Find the lines in the records below that contain "finished", and report each of them.

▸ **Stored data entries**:
==================================================

(** What decides a refresh on a document that is found. *)
Lemma refresh_cases (clk : RefreshClock) (r : UserLogin) (tok : Token) (dev : option string) :
  let o := authService.refreshTokens clk (Some r) tok dev in
  (jwt_verify REFRESH_TOKEN_SECRET tok (at_verify clk) = inl TokenExpiredError /\
   o = (inl RefreshTokenExpired, Some r)) \/
  (jwt_verify REFRESH_TOKEN_SECRET tok (at_verify clk) = inl JsonWebTokenError /\
   o = (inl RefreshTokenInvalid, Some r)) \/
  ((exists c, jwt_verify REFRESH_TOKEN_SECRET tok (at_verify clk) = inr c) /\
   methods.verifyRefreshTokenForDevice r tok dev = false /\
   o = (inl DeviceTokenMismatch, Some r)) \/
  ((exists c, jwt_verify REFRESH_TOKEN_SECRET tok (at_verify clk) = inr c) /\
   methods.verifyRefreshTokenForDevice r tok dev = true /\
   o = (inr (mkRefreshResult
               (methods.generateAccessToken (at_newAccess clk) r)
               (fst (methods.generateRefreshToken (at_newIssue clk) r dev None None))),
        Some (snd (methods.generateRefreshToken (at_newIssue clk) r dev None None)))).
Proof.
  unfold authService.refreshTokens, authService.found_or.
  destruct (jwt_verify REFRESH_TOKEN_SECRET tok (at_verify clk)) as [[|]|c]; auto.
  right; right.
  destruct (methods.verifyRefreshTokenForDevice r tok dev); cbn [negb].
  - right. split; [eauto|]. split; [reflexivity|].
    destruct (methods.generateRefreshToken (at_newIssue clk) r dev None None).
    reflexivity.
  - left. split; [eauto|]. auto.
Qed.
(** ** Who wins *)

(** The winner of a finished race is whoever made the finishing call. *)
Lemma winner_is_a_caller (this : RaceGame) (calls : list Call)
    (callers : list string) :
  (finished this = true ->
   exists w, winner this = Some w /\ In w callers) ->
  finished (run this calls) = true ->
  exists w, winner (run this calls) = Some w /\
            In w (callers ++ map fst calls)%list.
Proof.
  revert this callers.
  induction calls as [ | [playerId action] rest IH]; intros this callers Inv.
  - simpl. rewrite app_nil_r. exact Inv.
  - change (run this ((playerId, action) :: rest))
      with (run (fst (handlePlayerAction this playerId action)) rest).
    intro F.
    destruct (IH (fst (handlePlayerAction this playerId action))
                 (callers ++ [playerId])%list) as (w & W & I).
    + pose proof (handlePlayerAction_finish this playerId action) as H.
      cbv zeta in H. destruct H as (_ & H2 & H3). rewrite H2, H3.
      match goal with |- context [Qle_bool ?a ?b] => destruct (Qle_bool a b) end;
        destruct (finished this) eqn:E; simpl; intro K; try discriminate K.
      * destruct (Inv eq_refl) as (w & W & I). exists w.
        split; [ exact W | apply in_or_app; now left ].
      * exists playerId. split; [ reflexivity | apply in_or_app; right; now left ].
      * destruct (Inv eq_refl) as (w & W & I). exists w.
        split; [ exact W | apply in_or_app; now left ].
    + exact F.
    + exists w. split; [ exact W | ].
      simpl map. rewrite <- app_assoc in I. exact I.
Qed.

==================================================

▸ **EXPECTED ANSWER**:
(** The winner of a finished race is whoever made the finishing call. *)
  (finished this = true ->
  finished (run this calls) = true ->
        destruct (finished this) eqn:E; simpl; intro K; try discriminate K.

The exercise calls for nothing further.